Вот такой должен он видеть свою дочь:
В то время как сэр Леолайн уже видит, но пока еще не совсем понимает (это был всего лишь маленький кусочек) того, что происходит, он немного злится на негостеприимную дочь. И Колридж в заключение приводит одно объяснение, почему отцы иногда не могут ничего иного, как выразить «невольно избыток чувств любви обидными словами», и потом, не закончив мысль, обрывает ее — даже «Кристабель» остался фрагментом. Итак, «одинокий образ» противостоит остальным текстам «волшебного года». Несмотря на все мольбы, вроде «Прикрой ее!

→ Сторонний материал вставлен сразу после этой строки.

(** * spacefx.security.validation: input validation of the Space SDK client

    A shallow embedding of [src/spacefx/security/validation.py] and the
    properties of it that the specification states.

    Conventions of the embedding.
    - A Python [str] is the list of its code points ([pystr]); [len] is the
      length of that list.
    - Every public function takes Python values ([pyval]), since its first
      statement is an [isinstance] test, and returns a [result]: a value, or
      the exception it raises.
    - What the functions obtain from the interpreter and the operating system
      (the environment, the password database, the working directory, the
      Unicode case tables, percent-decoding) is a [runtime] record.
    - The platform is POSIX: [os.sep] is [/], [os.altsep] is [None] and
      [os.path] is [posixpath]. *)

From Stdlib Require Import List NArith ZArith Bool String Ascii Lia.
Import ListNotations.

Local Open Scope N_scope.

(** ** Strings *)

Definition char := N.
Definition pystr := list char.

(** The code points of a literal written in ASCII. *)
Definition py (s : string) : pystr :=
  List.map N_of_ascii (list_ascii_of_string s).

Definition NUL : char := 0.
Definition TAB : char := 9.
Definition LF : char := 10.
Definition CR : char := 13.
Definition SQUOTE : char := 39.
Definition DQUOTE : char := 34.
Definition BACKSLASH : char := 92.
Definition SLASH : char := 47.
Definition DOT : char := 46.
Definition TILDE : char := 126.
Definition PERCENT : char := 37.

Definition len (s : pystr) : N := N.of_nat (List.length s).

Fixpoint str_eqb (a b : pystr) : bool :=
  match a, b with
  | [], [] => true
  | x :: a', y :: b' => (x =? y) && str_eqb a' b'
  | _, _ => false
  end.

(** [c in s] for a one-character [c]. *)
Definition char_in (c : char) (s : pystr) : bool :=
  existsb (N.eqb c) s.

(** [s.startswith(p)] *)
Fixpoint startswith (p s : pystr) : bool :=
  match p, s with
  | [], _ => true
  | x :: p', y :: s' => (x =? y) && startswith p' s'
  | _ :: _, [] => false
  end.

(** [s.endswith(p)] *)
Definition endswith (p s : pystr) : bool :=
  startswith (rev p) (rev s).

(** [p in s]: [p] occurs in [s] as a contiguous run. *)
Fixpoint str_contains (p s : pystr) : bool :=
  startswith p s ||
  match s with
  | [] => false
  | _ :: s' => str_contains p s'
  end.

(** [x in names] for a collection of strings. *)
Definition str_in (x : pystr) (names : list pystr) : bool :=
  existsb (str_eqb x) names.

(** [str.isspace]: the code points CPython's [_PyUnicode_IsWhitespace] accepts. *)
Definition char_isspace (c : char) : bool :=
  ((9 <=? c) && (c <=? 13)) || ((28 <=? c) && (c <=? 32)) ||
  (c =? 133) || (c =? 160) || (c =? 5760) ||
  ((8192 <=? c) && (c <=? 8202)) ||
  (c =? 8232) || (c =? 8233) || (c =? 8239) || (c =? 8287) || (c =? 12288).

Definition isspace (s : pystr) : bool :=
  match s with
  | [] => false
  | _ => forallb char_isspace s
  end.

(** Truth value of a string: [not s] holds of the empty string only. *)
Definition is_empty {A} (s : list A) : bool :=
  match s with [] => true | _ => false end.

Definition is_ascii (c : char) : bool := c <? 128.

Definition ascii_lower (c : char) : char :=
  if (65 <=? c) && (c <=? 90) then c + 32 else c.

Definition ascii_upper (c : char) : char :=
  if (97 <=? c) && (c <=? 122) then c - 32 else c.

Definition ascii_isalnum (c : char) : bool :=
  ((48 <=? c) && (c <=? 57)) || ((65 <=? c) && (c <=? 90)) ||
  ((97 <=? c) && (c <=? 122)).

(** ** Values, exceptions, results *)

Inductive pyval :=
| PStr (s : pystr)
| PNone
| PBool (b : bool)
| PInt (z : Z)
| PBytes (b : list N).

(** [type(v).__name__] *)
Definition type_name (v : pyval) : pystr :=
  match v with
  | PStr _ => py "str"
  | PNone => py "NoneType"
  | PBool _ => py "bool"
  | PInt _ => py "int"
  | PBytes _ => py "bytes"
  end.

Inductive exn :=
| TypeError (msg : pystr)
| ValueError
| OSError
| KeyError.

Inductive result (A : Type) :=
| Return (a : A)
| Raise (e : exn).

Arguments Return {A} a.
Arguments Raise {A} e.

Definition bind {A B} (m : result A) (k : A -> result B) : result B :=
  match m with
  | Return a => k a
  | Raise e => Raise e
  end.

Notation "x <- m ;; k" := (bind m (fun x => k))
  (at level 61, m at next level, right associativity).

(** The guard every public function opens with:
    [if not isinstance(v, str): raise TypeError(f"{name} must be a string, got {type(v).__name__}")]. *)
Definition require_str (name : string) (v : pyval) : result pystr :=
  match v with
  | PStr s => Return s
  | _ => Raise (TypeError (py name ++ py " must be a string, got " ++ type_name v))
  end.

(** What the interpreter and the operating system supply. *)
Record runtime := {
  (** [os.environ.get('HOME')] *)
  environ_HOME : option pystr;
  (** [pwd.getpwuid(os.getuid()).pw_dir]; [KeyError] when the user is unknown *)
  pwd_getpwuid_dir : result pystr;
  (** [pwd.getpwnam(name).pw_dir] *)
  pwd_getpwnam_dir : pystr -> result pystr;
  (** [os.getcwd()] *)
  os_getcwd : result pystr;
  (** [str.lower] and [str.upper] on a string with a code point above 127 *)
  unicode_lower : pystr -> pystr;
  unicode_upper : pystr -> pystr;
  (** [str.isalnum] of a code point above 127 *)
  unicode_isalnum : char -> bool;
  (** [urllib.parse.unquote] on a string that holds a percent sign *)
  unquote_percent : pystr -> result pystr
}.

Definition lower (rt : runtime) (s : pystr) : pystr :=
  if forallb is_ascii s then List.map ascii_lower s else unicode_lower rt s.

Прикрой, милая Кристабель!», даже сам Самюэль Тейлор Колридж не хочет защищаться от языческой вакханки. Он уже близок к тому, чтобы полностью поддаться чарам абиссинской девы, стать тем самым демоническим любовником и окончательно утопить христианский арбалет старого моряка в мире морской богини Жизни в Смерти. Исход борьбы языческого и христианского я поэта кажется решенным в звездном часе объятий Жеральдины и Кристабель. Сила притяжения белой богини повелевает его словами; дверь в иной мир открыта; а вблизи не видно того предпринимателя из Порлока, который мог бы помочь прекратить все это. Мертвый альбатрос падает с его шеи. И большая змея, могущественнее, чем Иегова, которая с детства мешает ему молиться, поцеловала его в губы.
* * *
Один час, Жеральдина, твой или один год — весной 1799 года Колридж находится в Германии и пишет детские рифмы. Подавленный чувством вины, на полпути к схоластическому существованию. И мне нужно разгадать эту загадку, в которой я найду мою комнату — его комнату. Как глупо, дорогая Анна.

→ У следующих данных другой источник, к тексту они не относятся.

(** * Seedr proxy service: the upload job lifecycle of [server.py]

    A shallow embedding of the request handlers and of the background
    upload worker.  The filesystem is a finite map from paths to file
    contents; handlers are computations in a state-and-exception monad
    over a [world]; everything the process does not control (the remote
    provider, [uuid4], failing file writes) is read from an [env]. *)

From Stdlib Require Import ZArith Ascii String.
From stdpp Require Import strings pretty gmap.

Set Warnings "-register-all".

Local Open Scope Z_scope.
Local Open Scope string_scope.
Local Open Scope list_scope.

(** ** Values exchanged as JSON

    [json] is the type of the Python objects that [json.load] builds and
    that [json.dump] and [JSONResponse] accept: [None], booleans,
    integers, strings, lists and dictionaries with string keys (kept in
    insertion order, as Python dictionaries are).  Floating-point numbers
    are left out. *)

Inductive json : Type :=
| JNull
| JBool (b : bool)
| JInt (n : Z)
| JStr (s : string)
| JList (l : list json)
| JDict (d : list (string * json)).

Abbreviation dict := (list (string * json)).

(** [d.get(k)]: the first binding of [k]. *)
Fixpoint dict_get (k : string) (d : dict) : option json :=
  match d with
  | [] => None
  | (k', v) :: d' => if String.eqb k k' then Some v else dict_get k d'
  end.

(** [k in d] *)
Definition dict_has (k : string) (d : dict) : bool :=
  match dict_get k d with Some _ => true | None => false end.

(** Python truth value of an object, as tested by [if not status]. *)
Definition truthy (v : json) : bool :=
  match v with
  | JNull => false
  | JBool b => b
  | JInt n => negb (Z.eqb n 0)
  | JStr s => negb (String.eqb s EmptyString)
  | JList l => match l with [] => false | _ => true end
  | JDict d => match d with [] => false | _ => true end
  end.

(** ** Exceptions, events and the world *)

(** An instance of [Exception], with the text [str(e)] gives. *)
Inductive exn : Type := Exception (text : string).

Definition exn_str (e : exn) : string := let 'Exception t := e in t.

Inductive outcome (A : Type) : Type :=
| Returns (a : A)
| Raises (e : exn).
Arguments Returns {A} a.
Arguments Raises {A} e.

Definition returned {A} (r : outcome A) : bool :=
  match r with Returns _ => true | Raises _ => false end.

(** The operations of the [Seedr] client the handlers call. *)
Inductive remote_call : Type :=
| Upload_file (path : string)
| Add_torrent (magnet : string)
| List_contents
| Get_file (file_id : string)
| Delete_file (item_id : string)
| Delete_folder (item_id : string).

(** What an observer of one run sees, in order.  [EvStatusWrite] carries
    whether the call of [write_status] returned, [EvRemote] what the
    provider answered, [EvRemove] whether [os.remove] returned. *)
Inductive event : Type :=
| EvUuid (file_id : string)
| EvStage (tmp_path : string) (ok : bool)
| EvAddTask (file_id tmp_path : string)
| EvStatusWrite (file_id : string) (status_data : dict) (ok : bool)
| EvRemote (call : remote_call) (res : outcome json)
| EvLogError (msg : string)
| EvRemove (path : string) (ok : bool).

(** The filesystem maps a path, as the string the program passes to
    [open], to the content of the file.  Two spellings of one file
    ([j1.json] and [./j1.json]) are two keys: statements about distinct
    files are made for paths whose spelling decides the file. *)
Record world : Type := World {
  files : gmap string string;        (* path -> content *)
  tasks : list (string * string);    (* BackgroundTasks: (file_id, tmp_path) *)
  log : list event                   (* oldest first *)
}.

Само собой ясно, что для столь необычного творческого взрыва, как «волшебный год» Колриджа, должно быть множество объяснений. Даже наука с удовольствием впускает в себя тайны: какой-нибудь автор с большим удовольствием нежится в лучах собственной теории, не обращая внимания на истины, лежащие в тени позади него.

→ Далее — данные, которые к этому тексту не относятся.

Lemma publishes_self_driver : publishes (B:=B) self_driver.
Proof.
  intros w r w' E. unfold self_driver in E.
  destruct (driver w); inversion E; subst; apply store_since_refl.
Qed.

Lemma publishes_set_driver d : publishes (B:=B) (set_driver d).
Proof.
  intros w r w' E. inversion E; subst.
  exists []. split; [simpl; now rewrite app_nil_r|].
  split; [reflexivity|constructor].
Qed.

Lemma publishes_set_wait wt : publishes (B:=B) (set_wait wt).
Proof.
  intros w r w' E. inversion E; subst.
  exists []. split; [simpl; now rewrite app_nil_r|].
  split; [reflexivity|constructor].
Qed.

Lemma publishes_set_OUTPUT (o : Output) :
  coherent o -> publishes (B:=B) (set_OUTPUT (as_dict o)).
Proof.
  intros Ho w r w' E. inversion E; subst.
  exists [ESetOUTPUT (as_dict o)]. split; [reflexivity|].
  split; [reflexivity|]. constructor; [|constructor]. now exists o.
Qed.

Lemma cycle_event_not_publish dv wv ev :
  cycle_event dv wv ev = true -> is_publish ev = false.
Proof.
  destruct ev; simpl; auto; discriminate.
Qed.

Lemma publishes_execute : publishes (execute env self).
Proof.
  intros w r w' E.
  apply (extends_store_since (cycle_event (driver w) (wait w))).
  - apply cycle_event_not_publish.
  - eapply frame_execute; eauto.
Qed.

Lemma execute_coherent (o : Output) :
  (exists w w1, execute env self w = (Ok o, w1)) -> coherent o.
Proof.
  intros (w & w1 & E).
  exact (execute_flows_spec env self flows w w1 o NoDup_flows E).
Qed.

Ltac publish_step :=
  first
    [ apply publishes_ret
    | apply publishes_self_driver
    | apply publishes_set_driver
    | apply publishes_set_wait
    | apply publishes_execute
    | apply publishes_call; reflexivity
    | apply publishes_set_OUTPUT; now apply execute_coherent
    | apply publishes_bind; [|intros ? ?]
    | match goal with |- publishes (if ?c then _ else _) => destruct c end ].

Lemma publishes_run_iteration refresh :
  publishes (run_iteration env self refresh).
Proof.
  unfold run_iteration, __create_driver, Chrome, sleep, driver_quit_.
  repeat publish_step.
Qed.

(** The store only ever holds what it held at the start or the snapshot
    of a completed cycle, however far [run] gets and however it ends. *)
Lemma publishes_run n refresh : publishes (run env self n refresh).
Proof.
  induction n as [|n IH]; simpl.
  - apply publishes_ret.
  - apply publishes_bind; [apply publishes_run_iteration|intros ? _; exact IH].
Qed.

End Store.

(** ** The snapshot a read returns *)

Section Latest.

Context {B : Type}.
Variable env : Environment B.
Variable self : GhiseulMonitor.

Lemma cycles_published_quiet (base evs : list event) :
  existsb is_publish evs = false -> cycles_published env self base evs.
Proof.
  intros Hq pre d post ->. rewrite existsb_app in Hq. simpl in Hq.
  rewrite orb_true_r in Hq. discriminate.
Qed.

Lemma cycles_published_app (base evs1 evs2 : list event) :
  cycles_published env self base evs1 ->
  cycles_published env self (base ++ evs1) evs2 ->
  cycles_published env self base (evs1 ++ evs2).
Proof.
  intros H1 H2 pre d post Heq.
  apply app_eq_app in Heq. destruct Heq as (l & [[Ha Hb]|[Ha Hb]]).
  - destruct l as [|ev l].
    + rewrite app_nil_r in Ha. subst pre. simpl in Hb.
      destruct (H2 [] d post (eq_sym Hb))
        as (w1 & o & w2 & st & E & Ht1 & Hp & Ht & Hd).
      symmetry in Hp. apply app_eq_nil in Hp. destruct Hp as [-> Hn].
      exists w1, o, w2, evs1. rewrite Hn.
      rewrite !app_nil_r in *. now repeat split.
    + simpl in Hb. inversion Hb; subst ev.
      apply (H1 pre d l). assumption.
  - destruct (H2 l d post Hb)
      as (w1 & o & w2 & st & E & Ht1 & Hp & Ht & Hd).
    exists w1, o, w2, (evs1 ++ st). subst pre.
    rewrite <- app_assoc in Ht1, Ht. split; [assumption|].
    split; [assumption|]. split; [|now split].
    rewrite <- app_assoc. now f_equal.
Qed.

Lemma tracked_quiet {A} (m : @M B A) :
  (forall w r w', m w = (r, w') ->
     OUTPUT w' = OUTPUT w /\
     exists evs, trace w' = trace w ++ evs /\
                 existsb is_publish evs = false) ->
  tracked env self m.
Proof.
  intros H w r w' E. destruct (H w r w' E) as (Ho & evs & Ht & Hq).
  exists evs. split; [assumption|]. split.
  - now rewrite store_at_quiet.
  - now apply cycles_published_quiet.
Qed.

Lemma tracked_ret {A} (a : A) : tracked env self (ret (B:=B) a).
Proof.
  apply tracked_quiet. intros w r w' E. inversion E; subst.
  split; [reflexivity|]. exists []. now rewrite app_nil_r.
Qed.

Lemma tracked_bind {A C} (m : @M B A) (k : A -> M C) :
  tracked env self m -> (forall a, tracked env self (k a)) ->
  tracked env self (bind m k).
Proof.
  intros Hm Hk w r w' E. unfold bind in E.
  destruct (m w) as [[a|e] w1] eqn:Em.
  - destruct (Hm _ _ _ Em) as (evs1 & Ht1 & Ho1 & Hc1).
    destruct (Hk a _ _ _ E) as (evs2 & Ht2 & Ho2 & Hc2).
    exists (evs1 ++ evs2). split; [now rewrite Ht2, Ht1, app_assoc|].
    split.
    + now rewrite Ho2, Ho1, store_at_app.
    + apply cycles_published_app; [assumption|]. now rewrite <- Ht1.
  - inversion E; subst. eapply Hm; eauto.
Qed.

Lemma tracked_call {A} ev (f : B -> result A * B) :
  is_publish ev = false -> tracked env self (call ev f).
Proof.
  intros Hev. apply tracked_quiet. intros w r w' E.
  apply call_inv in E. destruct E as (b & _ & ->).
  split; [reflexivity|]. exists [ev]. split; [reflexivity|].
  simpl. now rewrite Hev.
Qed.

Lemma tracked_self_driver : tracked env self (self_driver (B:=B)).
Proof.
  apply tracked_quiet. intros w r w' E. unfold self_driver in E.
  assert (Hw : w' = w) by (destruct (driver w); now inversion E).
  subst w'. split; [reflexivity|]. exists []. now rewrite app_nil_r.
Qed.

Lemma tracked_create_driver : tracked env self (__create_driver env self).
Proof.
  apply tracked_quiet. intros w r w' E.
  unfold __create_driver, Chrome, bind, call, set_driver, self_driver,
    set_wait in E.
  destruct (webdriver_Chrome env chrome_options (browser w)) as [[d|e] b];
    cbn in E; inversion E; subst; clear E; cbn;
    (split; [reflexivity|]); exists [EChrome chrome_options]; now split.
Qed.

(** The one assignment among calls that end with it. *)
Lemma publish_after_quiet (quiet pre post : list event) (d d' : pydict) :
  existsb is_publish quiet = false ->
  quiet ++ [ESetOUTPUT d'] = pre ++ ESetOUTPUT d :: post ->
  pre = quiet /\ d = d' /\ post = [].
Proof.
  revert pre. induction quiet as [|ev quiet IH]; intros pre Hq Heq.
  - destruct pre as [|ev' pre]; simpl in Heq.
    + inversion Heq. now repeat split.
    + inversion Heq. destruct pre; discriminate.
  - simpl in Hq. apply orb_false_iff in Hq. destruct Hq as [Hev Hq].
    destruct pre as [|ev' pre]; simpl in Heq.
    + inversion Heq; subst ev. discriminate.
    + inversion Heq; subst ev'.
      destruct (IH pre Hq H1) as (-> & -> & ->). now repeat split.
Qed.

(** The cycle and the assignment that follows it. *)
Lemma tracked_cycle_then_publish {C} (k : unit -> @M B C) :
  (forall u, tracked env self (k u)) ->
  tracked env self
    (bind (execute env self) (fun o => bind (set_OUTPUT (as_dict o)) k)).
Proof.
  intros Hk w r w' E. unfold bind at 1 in E.
  destruct (execute env self w) as [[o|e] w2] eqn:E2.
  - pose proof (frame_execute env self _ _ _ _ _ eq_refl eq_refl E2)
      as (_ & _ & Ho2 & cycle & Ht2 & Hc).
    unfold bind, set_OUTPUT in E.
    destruct (Hk tt _ _ _ E) as (evs3 & Ht3 & Ho3 & Hc3).
    cbn [trace OUTPUT] in Ht3, Ho3, Hc3.
    assert (Hq : existsb is_publish cycle = false).
    { destruct (existsb is_publish cycle) eqn:Hex; [|reflexivity].
      apply existsb_exists in Hex. destruct Hex as (ev & Hin & Hp).
      rewrite forallb_forall in Hc.
      rewrite (cycle_event_not_publish _ _ _ (Hc ev Hin)) in Hp.
      discriminate. }
    exists ((cycle ++ [ESetOUTPUT (as_dict o)]) ++ evs3). split; [|split].
    + rewrite Ht3, Ht2, <- !app_assoc. reflexivity.
    + rewrite Ho3, !store_at_app. reflexivity.
    + apply cycles_published_app.
      * intros pre d post Heq.
        destruct (publish_after_quiet _ _ _ _ _ Hq Heq) as (-> & -> & _).
        exists w, o, w2, [].
        rewrite app_nil_r. rewrite (new_events_app w w2 cycle Ht2).
        now repeat split.
      * rewrite app_assoc, <- Ht2. exact Hc3.
  - inversion E; subst.
    pose proof (frame_execute env self _ _ _ _ _ eq_refl eq_refl E2)
      as (_ & _ & Ho2 & cycle & Ht2 & Hc).
    exists cycle. split; [assumption|].
    assert (Hq : existsb is_publish cycle = false).
    { destruct (existsb is_publish cycle) eqn:Hex; [|reflexivity].
      apply existsb_exists in Hex. destruct Hex as (ev & Hin & Hp).
      rewrite forallb_forall in Hc.
      rewrite (cycle_event_not_publish _ _ _ (Hc ev Hin)) in Hp.
      discriminate. }
    split; [now rewrite store_at_quiet|now apply cycles_published_quiet].
Qed.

Дружба с Вордсвортом! Скрытая гомосексуальность! Тайная любовь к Дороти! Сублимация запрещенной страсти! Первый контакт с опиумом! Эврика! И все-таки чем несостоятельнее кажутся тезисы, тем прозрачнее становится тонкий лед, по которому они идут. Самые прекрасные тексты — те, которые просто выражают удивление. «Было бы понятно, — пишет Альварес, — если бы эти три стихотворения были просто хорошими. Каждый поэт за всю свою жизнь пишет горстку хороших стихотворений. Но шедевры Колриджа единственные в своем роде — их нельзя сравнить ни с чем в английской литературе, — и в контексте остальных его творений они смотрятся почти неуместно». Даже самая величественная из всех статей по поводу трагедии Колриджа в трех актах, эссе Теда Хьюджса «The Snake in the Oak»,[154] проливает свет на некоторые аспекты таинственного сдвига, но не на ее резкий конец.